The Namibia Revenue Agency conducted its first TRS at the Walvis Bay Port in 2023, with the support of the WCO Secretariat and with the participation of various government bodies, as well as representatives from the Walvis Bay Port Users Association. The project was designed to build the capacities of all participants, and the Agency is now confident in its ability to conduct TRS with minimal technical assistance at various border posts and at regular intervals to allow for continuous performance measurement.

The Eswatini and South African Revenue Services decided to conduct a joint TRS at the border post connecting the towns of Oshoek in South Africa and Ngwenya in Eswatini. Here as well, these Services were able to build their in-house capacities with the support of the WCO and subsequently decided not only to conduct a joint TRS regularly but also to expand it to other ports of entry.

The fifth article is by Beijing Re-code Trade Security and Facilitation Research Centre, an independent not-for-profit research institute that has been evaluating trade facilitation progress made in China since 2016. It presents the methodology of this annual evaluation and the changes observed from 2019 to 2024, as well as the four measures which have been identified as having had a major impact on China’s trade facilitation performance.

Next comes an article introducing the WCO Customs Integrity Perception Survey (CIPS) and its implementation in El Salvador and Mozambique. The Survey makes it possible to check how a Customs administration is perceived in the areas of promoting integrity and combating corruption by its own staff and by individuals who engage with them. Thus, the CIPS is an instrument that can help improve the capacity of Customs administrations to measure their performance in these areas.

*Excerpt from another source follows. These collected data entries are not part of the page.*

(* ===== verification/WriterHeap.v ===== *)
(** * Heaps and property contexts of the writer (pst-writer/src/lib.rs, production.rs)

    [HeapBuilder] lays allocations one after the other behind a 12-byte header and
    writes the allocation map behind them; [build_bth_checked] puts sorted records
    into one leaf; [build_pc_v2] encodes property values.  A value that would not
    fit one 8176-byte block is refused. *)

From S2P Require Import Prelude PstError Heap Bth Utf PropContext PropContextFacts.
#[local] Open Scope Z_scope.

(** [WriterError]: one constructor for each message that the modelled functions
    build, with the numbers it prints.  All but the last three are
    [WriterError::Layout]. *)
Inductive writer_error :=
| HeapPageOverflow (projected heap_data alloc_bytes pagemap allocs : Z)
| PatchUnknownHid (hid index : Z)
| PatchOutside (hid field_offset at_ start stop : Z)
| EagerWriterMissing
| DuplicateNodeId (nid : Z)
| DuplicateSlEntry (nid : Z)
| SlBlockFull (entries : Z)
| RowWidthZero
| RowMatrixRagged (len row_width : Z)
| RowTooWide (row_width : Z)
| MissingPageOffset (bid : Z)
| EmptyTreePlan (ptype : Z)
| MissingAmapPage
| PatchUnknownPage (hid block : Z)
| HnBitmapPage (page : Z)
| HnPageOverflow (page len : Z)
| HnAllocTooBig (len : Z)
| HnIndexExhausted
| BthKeyTooShort (cb_key : Z)
| BthEmptyEntry
| BthRecordLength (len cb_ent : Z)
| NoAttachmentRows
| ColumnOutOfRow (ib cb row_width : Z)
| UnexpectedColumn (prop_id : Z)
| BodyTooLarge (len : Z)
| AllocationFailed (xblocks : Z)
| StreamIo (code : Z).

Abbreviation wres := (res writer_error).

(** [l[at..at + bytes.len()].copy_from_slice(&bytes)]: panics out of range. *)
Definition put {E} (l : list byte) (at_ : Z) (bytes : list byte) : res E (list byte) :=
  if (0 <=? at_) && (at_ + zlen bytes <=? zlen l)
  then Ok (sub l 0 at_ ++ bytes ++ sub l (at_ + zlen bytes) (zlen l - (at_ + zlen bytes)))
  else Panic.

(** ** HeapBuilder *)

Record heap_builder := { hb_data : list byte; hb_allocations : list (Z * Z) }.

(** [HeapBuilder::new] *)
Definition hb_new (client_sig : Z) : heap_builder :=
  {| hb_data := le_split 2 0 ++ [byte.of_Z 0xEC; byte.of_Z client_sig] ++ le_split 4 0 ++ le_split 4 0;
     hb_allocations := [] |}.

(** [HeapBuilder::alloc]: the heap ID and the heap. *)
Definition hb_alloc (h : heap_builder) (bytes : list byte) : Z * heap_builder :=
  let start := zlen (hb_data h) in
  let data := hb_data h ++ bytes in
  let index := wrap 32 (zlen (hb_allocations h)) + 1 in
  (wrap 32 (Z.shiftl index 5),
   {| hb_data := data; hb_allocations := hb_allocations h ++ [(start, zlen data)] |}).

(** [HeapBuilder::try_alloc] *)
Definition hb_try_alloc (h : heap_builder) (bytes : list byte) : wres (Z * heap_builder) :=
  let projected_alloc_count := zlen (hb_allocations h) + 1 in
  let projected_pagemap := 4 + (projected_alloc_count + 1) * 2 in
  let projected := zlen (hb_data h) + zlen bytes + projected_pagemap in
  if MAX_BLOCK_DATA <? projected
  then Err (HeapPageOverflow projected (zlen (hb_data h)) (zlen bytes) projected_pagemap projected_alloc_count)
  else Ok (hb_alloc h bytes).

(** [HeapBuilder::patch_u32] *)
Definition hb_patch_u32 (h : heap_builder) (hid field_offset value : Z) : wres heap_builder :=
  let index := Z.max (Z.shiftr hid 5 - 1) 0 in
  match hb_allocations h !! Z.to_nat index with
  | None => Err (PatchUnknownHid hid index)
  | Some (start, stop) =>
      let at_ := start + field_offset in
      if stop <? at_ + 4 then Err (PatchOutside hid field_offset at_ start stop)
      else
        data ← put (hb_data h) at_ (le_split 4 value);
        Ok {| hb_data := data; hb_allocations := hb_allocations h |}
  end.

(** [HeapBuilder::finalize] *)
Definition hb_finalize (h : heap_builder) (hid_user_root : Z) : wres (list byte) :=
  let hnpm_offset := zlen (hb_data h) in
  let pagemap :=
    le_split 2 (wrap 16 (zlen (hb_allocations h))) ++ le_split 2 0 ++ le_split 2 12 ++
    (e ← hb_allocations h; le_split 2 (wrap 16 e.2)) in
  data ← put (hb_data h ++ pagemap) 0 (le_split 2 (wrap 16 hnpm_offset));
  put data 4 (le_split 4 hid_user_root).

(** ** BTH and property contexts *)

(** [records.sort_by_key(|r| r.0)]: a stable insertion sort. *)
Fixpoint insert_by_key {A} (r : Z * A) (l : list (Z * A)) : list (Z * A) :=
  match l with
  | [] => [r]
  | s :: l => if r.1 <=? s.1 then r :: s :: l else s :: insert_by_key r l
  end.
Definition sort_by_key {A} (l : list (Z * A)) : list (Z * A) := foldr insert_by_key [] l.

(** [build_bth_checked] *)
Definition build_bth_checked (h : heap_builder) (cb_key cb_ent : Z) (records : list (Z * list byte))
    : wres (Z * heap_builder) :=
  let records := sort_by_key records in
  let bth_data := map byte.of_Z [0xB5; cb_key; cb_ent; 0] ++ le_split 4 0 in
  root ← hb_try_alloc h bth_data;
  let leaf_data := r ← records; le_split 2 r.1 ++ r.2 in
  leaf ← hb_try_alloc root.2 leaf_data;
  h ← hb_patch_u32 leaf.2 root.1 4 leaf.1;
  Ok (root.1, h).

Definition PTYP_INTEGER_32 : Z := 0x0003.
Definition PTYP_BOOLEAN : Z := 0x000B.
Definition PTYP_OBJECT : Z := 0x000D.
Definition PTYP_STRING : Z := 0x001F.
Definition PTYP_TIME : Z := 0x0040.
Definition PTYP_BINARY : Z := 0x0102.

(** [PcValue] *)
Inductive pc_value :=
| VI32 (v : Z)
| VBool (v : bool)
| VTime (v : Z)
| VString (s : rstring)
| VBinary (b : list byte)
| VObject (nid size : Z)
| VSubnodeString (nid : Z)
| VSubnodeBinary (nid : Z).

(** The bytes that a value keeps in the heap, if it does. *)
Definition heap_bytes (value : pc_value) : option (list byte) :=
  match value with
  | VTime v => Some (le_split 8 v)
  | VString s => Some (utf16le_bytes s)
  | VBinary b => Some b
  | VObject nid size => Some (le_split 4 (wrap 32 nid) ++ le_split 4 size)
  | _ => None
  end.

Definition value_type (value : pc_value) : Z :=
  match value with
  | VI32 _ => PTYP_INTEGER_32 | VBool _ => PTYP_BOOLEAN | VTime _ => PTYP_TIME
  | VString _ | VSubnodeString _ => PTYP_STRING
  | VBinary _ | VSubnodeBinary _ => PTYP_BINARY | VObject _ _ => PTYP_OBJECT
  end.

(** The value word of a value that is not in the heap. *)
Definition inline_word (value : pc_value) : Z :=
  match value with
  | VI32 v => v | VBool v => if v then 1 else 0
  | VSubnodeString nid | VSubnodeBinary nid => wrap 32 nid
  | _ => 0
  end.

(** [encode_pc_value]: the type, then the value, a heap ID or a subnode ID. *)
Definition encode_pc_value (h : heap_builder) (value : pc_value) : wres (list byte * heap_builder) :=
  match heap_bytes value with
  | Some bytes =>
      r ← hb_try_alloc h bytes;
      Ok (le_split 2 (value_type value) ++ le_split 4 r.1, r.2)
  | None => Ok (le_split 2 (value_type value) ++ le_split 4 (inline_word value), h)
  end.

(** The loop of [build_pc_v2]. *)
Fixpoint encode_properties (h : heap_builder) (properties : list (Z * pc_value))
    : wres (list (Z * list byte) * heap_builder) :=
  match properties with
  | [] => Ok ([], h)
  | (prop_id, value) :: properties =>
      v ← encode_pc_value h value;
      rest ← encode_properties v.2 properties;
      Ok ((prop_id, v.1) :: rest.1, rest.2)
  end.

(** [build_pc_v2] *)
Definition build_pc_v2 (h : heap_builder) (properties : list (Z * pc_value)) : wres (Z * heap_builder) :=
  r ← encode_properties h properties;
  build_bth_checked r.2 2 6 r.1.

Example small_pc :
  match build_pc_v2 (hb_new 0xBC) [(0x3001, VString [72; 105]); (0x0E08, VI32 (-1))] with
  | Ok (hid, h) =>
      match hb_finalize h hid with
      | Ok bytes => match pc_load bytes with
                    | Ok pc => map (get_string pc) [0x3001] = [Ok (Some [72; 105])] ∧ get_i32 pc 0x0E08 = Ok (Some (-1))
                    | _ => False end
      | _ => False end
  | _ => False
  end.
Proof. vm_compute. split; reflexivity. Qed.
Lemma encode_spec properties : ∀ h chunks,
  stands_for client h chunks →
  if room h chunks + heap_need properties <=? MAX_BLOCK_DATA
  then ∃ rs h' vals, encode_properties h properties = Ok (rs, h') ∧ stands_for client h' (chunks ++ vals) ∧
         room h' (chunks ++ vals) = room h chunks + heap_need properties ∧ (length vals <= length properties)%nat ∧
         Forall2 (λ p r, r.1 = p.1 ∧ stored (chunks ++ vals) p.2 r.2) properties rs
  else ∃ a b c d e, encode_properties h properties = Err (HeapPageOverflow a b c d e).
Proof.
  induction properties as [|[id v] properties IH]; intros h chunks Hs.
  - cbn [heap_need foldr]. rewrite (proj2 (Z.leb_le _ _)) by (pose proof (sf_fits _ _ _ Hs); unfold room; lia).
    exists [], h, []. rewrite app_nil_r. split_and!; [done|done|lia|done|constructor].
  - pose proof (heap_need_nonneg properties) as Hn. cbn [heap_need foldr snd encode_properties]. fold (heap_need properties).
    unfold encode_pc_value. destruct (heap_bytes v) as [b|] eqn:Hb.
    + pose proof (zlen_nonneg b). pose proof (try_alloc_iff h chunks b Hs) as Ha. destruct (_ <=? _) eqn:E1 in Ha; bool_to_Z.
      * destruct Ha as (h1 & -> & Hs1 & Hr1). rewrite !bind_ok. specialize (IH h1 (chunks ++ [b]) Hs1). rewrite Hr1 in IH.
        rewrite Z.add_assoc. destruct (_ <=? _).
        -- destruct IH as (rs & h' & vals & E & Hs' & Hr & Hlen & Hf). cbn [fst snd]. rewrite E, bind_ok. cbn [fst snd].
           rewrite <- (assoc_L (++)) in *. eexists _, h', ([b] ++ vals). split_and!; [done|done|done|cbn; lia|].
           constructor; [|done]. split; [done|]. eexists. split; [reflexivity|]. cbn [snd]. rewrite Hb.
           exists (length chunks). split; [done|]. change ([b] ++ vals) with (b :: vals). by rewrite list_lookup_middle.
        -- destruct IH as (? & ? & ? & ? & ? & E). cbn [fst snd]. rewrite E. eauto 10.
      * destruct Ha as (? & ? & ? & ? & ? & ->). rewrite (proj2 (Z.leb_gt _ _)) by lia. eauto 10.
    + rewrite Z.add_0_l, bind_ok. specialize (IH h chunks Hs). destruct (_ <=? _).
      * destruct IH as (rs & h' & vals & E & Hs' & Hr & Hlen & Hf). cbn [fst snd]. rewrite E, bind_ok.
        eexists _, h', vals. split_and!; [done|done|done|cbn; lia|]. constructor; [|done]. split; [done|].
        eexists. split; [reflexivity|]. cbn [snd]. by rewrite Hb.
      * destruct IH as (? & ? & ? & ? & ? & E). cbn [fst snd]. rewrite E. eauto 10.
Qed.

(** ** The BTH *)

Definition bth_bytes (leaf : Z) : list byte := map byte.of_Z [0xB5; 2; 6; 0] ++ le_split 4 leaf.
Definition leaf_bytes (records : list (Z * list byte)) : list byte := r ← records; le_split 2 r.1 ++ r.2.

Lemma zlen_leaf records : Forall (λ r, zlen r.2 = 6) records → zlen (leaf_bytes records) = 8 * zlen records.
Proof.
  induction 1 as [|r rs Hr _ IH]; [done|]. change (leaf_bytes (r :: rs)) with ((le_split 2 r.1 ++ r.2) ++ leaf_bytes rs).
  rewrite !zlen_app, zlen_le_split, zlen_cons, IH, Hr. lia.
Qed.

Lemma build_bth_spec h chunks records :
  stands_for client h chunks → Forall (λ r, zlen r.2 = 6) records →
  if room h chunks + (8 + 2) + (8 * zlen records + 2) <=? MAX_BLOCK_DATA
  then ∃ h', build_bth_checked h 2 6 records = Ok (32 * (zlen chunks + 1), h') ∧
    stands_for client h' (chunks ++ [bth_bytes (32 * (zlen chunks + 2)); leaf_bytes (sort_by_key records)])
  else ∃ a b c d e, build_bth_checked h 2 6 records = Err (HeapPageOverflow a b c d e).
Proof.
  intros Hs Hr. unfold build_bth_checked. fold (leaf_bytes (sort_by_key records)).
  assert (Hleaf : zlen (leaf_bytes (sort_by_key records)) = 8 * zlen records).
  { rewrite zlen_leaf by by rewrite sort_by_key_perm. unfold zlen. by rewrite sort_by_key_perm. }
  pose proof (zlen_nonneg records).
  change (map byte.of_Z [0xB5; 2; 6; 0] ++ le_split 4 0) with (bth_bytes 0).
  assert (Hbth : zlen (bth_bytes 0) = 8) by done.
  pose proof (try_alloc_iff h chunks (bth_bytes 0) Hs) as Ha. rewrite Hbth in Ha. destruct (_ <=? _) eqn:E1 in Ha; bool_to_Z.
  - destruct Ha as (h1 & -> & Hs1 & Hr1). rewrite bind_ok. cbn [fst snd].
    pose proof (try_alloc_iff h1 _ (leaf_bytes (sort_by_key records)) Hs1) as Ha. rewrite Hleaf, Hr1 in Ha.
    rewrite (Z.add_comm 8 2) in *. destruct (_ <=? _) eqn:E2 in Ha; rewrite E2.
    + destruct Ha as (h2 & -> & Hs2 & _). rewrite bind_ok. cbn [fst snd]. rewrite <- (assoc_L (++)) in Hs2.
      destruct (patch_spec client h2 chunks (map byte.of_Z [0xB5; 2; 6; 0]) (le_split 4 0) [] [leaf_bytes (sort_by_key records)]
        (32 * (zlen (chunks ++ [bth_bytes 0]) + 1))) as (h3 & Hp & Hs3); [by rewrite app_nil_r|done|].
      change (zlen (map byte.of_Z [0xB5; 2; 6; 0])) with 4 in Hp. rewrite Hp, bind_ok. exists h3. split; [done|].
      rewrite app_nil_r in Hs3.
      assert (zlen (chunks ++ [bth_bytes 0]) + 1 = zlen chunks + 2) as Hl by (rewrite zlen_app; change (zlen [bth_bytes 0]) with 1; lia).
      by rewrite Hl in Hs3.
    + destruct Ha as (? & ? & ? & ? & ? & ->). eauto 10.
  - destruct Ha as (? & ? & ? & ? & ? & ->). rewrite (proj2 (Z.leb_gt _ _)) by lia. eauto 10.
Qed.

The CIPS is one of the many WCO instruments that Customs administrations can use to assess performance in the area of integrity. As I noted previously, the WCO has developed many diagnostic tools, enabling Customs administrations to determine where they stand with respect to the adoption of WCO standards and recommended practices. The qualitative diagnostics undertaken as early as 2005 based on the WCO’s Customs Capacity Building Diagnostic Framework included over 90 questions in the area of good governance and integrity. Moreover, in 2010, working jointly with the World Bank, the WCO assisted Cameroon Customs to introduce a system of performance contracts for appraising its staff, using statistical data, together with various indicators. Findings from this exercise were incorporated in a new guidance tool for WCO Members: the Why and How of Performance Measurement Contracts. Lastly, the WCO’s Integrity Development Guide (IDG), revised in 2014, expands on the Diagnostic Framework and includes a self-assessment tool comprising over 245 questions aimed at assessing the current integrity situation in a Customs administration.

The following article is by United States Customs and Border Protection. It explains the main types of oversight conducted on the Customs-Trade Partnership Against Terrorism (CTPAT), the United States’ Authorized Economic Operator (AEO) programme. It highlights how crucial accountability by diverse and independent parties is to the success of AEO programmes. Audits, surveys and assessments make it possible to discover opportunities to improve on deficiencies or gaps that AEO managers may not otherwise have been able to identify themselves.

Finally, the Dossier offers a snapshot of a forthcoming academic that examines and proposes an explanation for the levels of utilization of preferential tariffs by importers in the European Union. It reminds us that assessing how trade policy instruments are used by economic operators is essential to ensure we respond to their needs, and that consulting and cooperating with researchers can be of great value.

In closing, I would like to end by conveying my sincere thanks to all those who have contributed to this edition of our magazine. They demonstrate the dynamism within the world of Customs and how committed Customs and their stakeholders are to improving for the betterment and security of international trade.